In a recent Accenture survey of executives at the nation’s 50 largest banks, 61% of respondents said their institution would be prepared to comply with climate risk disclosures and scenario tests like those currently happening in the United Kingdom, while just 30% said they would not.

But even the most committed banks will be challenged to find, analyze and model the non-financial data needed to show the climate risks in their own portfolios, risk experts say.

“I don’t think they’re fully aware just how hard this nut is to crack,” said Steve Culp, Accenture’s Global Digital Risk and Compliance lead. “Where we are in the climate space and the broader ESG agenda is that the data is just soft, it’s unproven, it’s inconsistent and it’s not fully understood.”

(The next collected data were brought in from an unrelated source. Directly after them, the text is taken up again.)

Definition createKubeRestconfig {L} (kubeCfg : Kube)
  : M E L (option (RestConfig E)) :=
  log_Info
    "Create k8s Rest config client using the developer's machine config file" ;;
  let (kubeRestClient, err) :=
    clientcmd_BuildConfigFromFlags E (Kube_MasterURL kubeCfg)
      (Kube_Config kubeCfg) in
  match err with
  | Some e => log_Fatal ("Error building kubeconfig: " ++ e)
  | None => ret kubeRestClient
  end.

Definition createClientSet {L} (kubeCfg : Kube)
    (optionalRestCfg : list (option (RestConfig E)))
  : M E L (option (Clientset E)) :=
  kubeRestClient <-
    (match optionalRestCfg with
     | [c] => ret c
     | _ => createKubeRestconfig kubeCfg
     end) ;;
  log_Info "Create k8s Clientset" ;;
  let (clientset, errclientset) := kubernetes_NewForConfig E kubeRestClient in
  match errclientset with
  | Some e => log_Fatal ("Error building kubernetes clientset: " ++ e)
  | None => ret clientset
  end.

(** The five provisioning calls into package [buildpack]; each is recorded
    with its arguments and may end the process. *)
Definition buildpack_CreateDefaultImageStreams {L}
    (cfg : option (RestConfig E)) (app : Application) : M E L unit :=
  emit (Ev_CreateDefaultImageStreams E cfg app) ;;
  extern (CreateDefaultImageStreams E cfg app).

Definition buildpack_CreatePVC {L}
    (cs : option (Clientset E)) (app : Application) (size : string)
  : M E L unit :=
  emit (Ev_CreatePVC E cs app size) ;;
  extern (CreatePVC E cs app size).

Definition buildpack_CreateOrRetrieveDeploymentConfig {L}
    (cfg : option (RestConfig E)) (app : Application) (command : string)
  : M E L (option (DeploymentConfig E)) :=
  emit (Ev_CreateOrRetrieveDeploymentConfig E cfg app command) ;;
  extern (CreateOrRetrieveDeploymentConfig E cfg app command).

Definition buildpack_CreateServiceTemplate {L}
    (cs : option (Clientset E)) (dc : option (DeploymentConfig E))
    (app : Application) : M E L unit :=
  emit (Ev_CreateServiceTemplate E cs dc app) ;;
  extern (CreateServiceTemplate E cs dc app).

Definition buildpack_CreateRouteTemplate {L}
    (cfg : option (RestConfig E)) (app : Application) : M E L unit :=
  emit (Ev_CreateRouteTemplate E cfg app) ;;
  extern (CreateRouteTemplate E cfg app).

Definition oc_GetNamesByLabel_call {L} (kind label value : string)
  : M E L (list string * option error) :=
  emit (Ev_GetNamesByLabel E kind label value) ;;
  ask (oc_GetNamesByLabel E kind label value).

Definition setName (n : string) : M E Tool unit :=
  modify (fun t => set_Application (set_App_Name n (Application_ t)) t).

(** The [else] branch of [finishSetupAndSetApplicationName]: the name, then
    the five provisioning calls. *)
Definition provision : M E Tool unit :=
  log_Info "Setting up the development pod" ;;
  name <- gets (fun t => App_Name (Application_ t)) ;;
  (if nonempty (appName flags) then
     log_Info ("Using explicit application name '" ++ appName flags ++ "'") ;;
     setName (appName flags)
   else if nonempty name then
     log_Info ("Using application name '" ++ name
               ++ "' that was set in MANIFEST")
   else
     r <- os_Getwd ;;
     let current := fst r in
     let directoryName := path_Base current in
     log_Info ("Using (default) application name '" ++ directoryName
               ++ "' which is the name the project's directory") ;;
     setName directoryName) ;;
  log_Info
    "Create ImageStreams for Supervisord and Java S2I Image of SpringBoot" ;;
  t <- gets id ;;
  buildpack_CreateDefaultImageStreams (RestConfig_ t) (Application_ t) ;;
  log_Info "Create PVC to store m2 repo" ;;
  t <- gets id ;;
  buildpack_CreatePVC (Clientset_ t) (Application_ t) "1Gi" ;;
  log_Info
    "Create or retrieve DeploymentConfig using Supervisord and Java S2I Image of SpringBoot" ;;
  t <- gets id ;;
  dc <- buildpack_CreateOrRetrieveDeploymentConfig
          (RestConfig_ t) (Application_ t) EmptyString ;;
  log_Info "Create Service using Template" ;;
  t <- gets id ;;
  buildpack_CreateServiceTemplate (Clientset_ t) dc (Application_ t) ;;
  log_Info "Create Route using Template" ;;
  t <- gets id ;;
  buildpack_CreateRouteTemplate (RestConfig_ t) (Application_ t).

Climate risk can be sorted into two categories: physical risks, or those arising from a changing climate and serious weather events, and transition risks, or those resulting from a transition to a lower-carbon economy. But some loans and investments are easier to assess than others, depending on what type of information the lender has collected about those borrowers.

For example, a portfolio of residential mortgages in a coastal area might be easier to assess because the lender would have collected granular details about the property at the time it made the loan. It could be much harder to gauge the risks associated with a credit line made to a firm with dozens or hundreds of locations, particularly if the lender does not know where each and every office is.

Banks also need to determine which climate risks are the most material for their own businesses. And they need some uniformity in how those risks are reported, so that they can better understand how they compare with their peers.

The Biden administration has elevated climate risk as a key issue for financial regulators, recently issuing an executive order that urges them to look at the financial risks posed by climate change.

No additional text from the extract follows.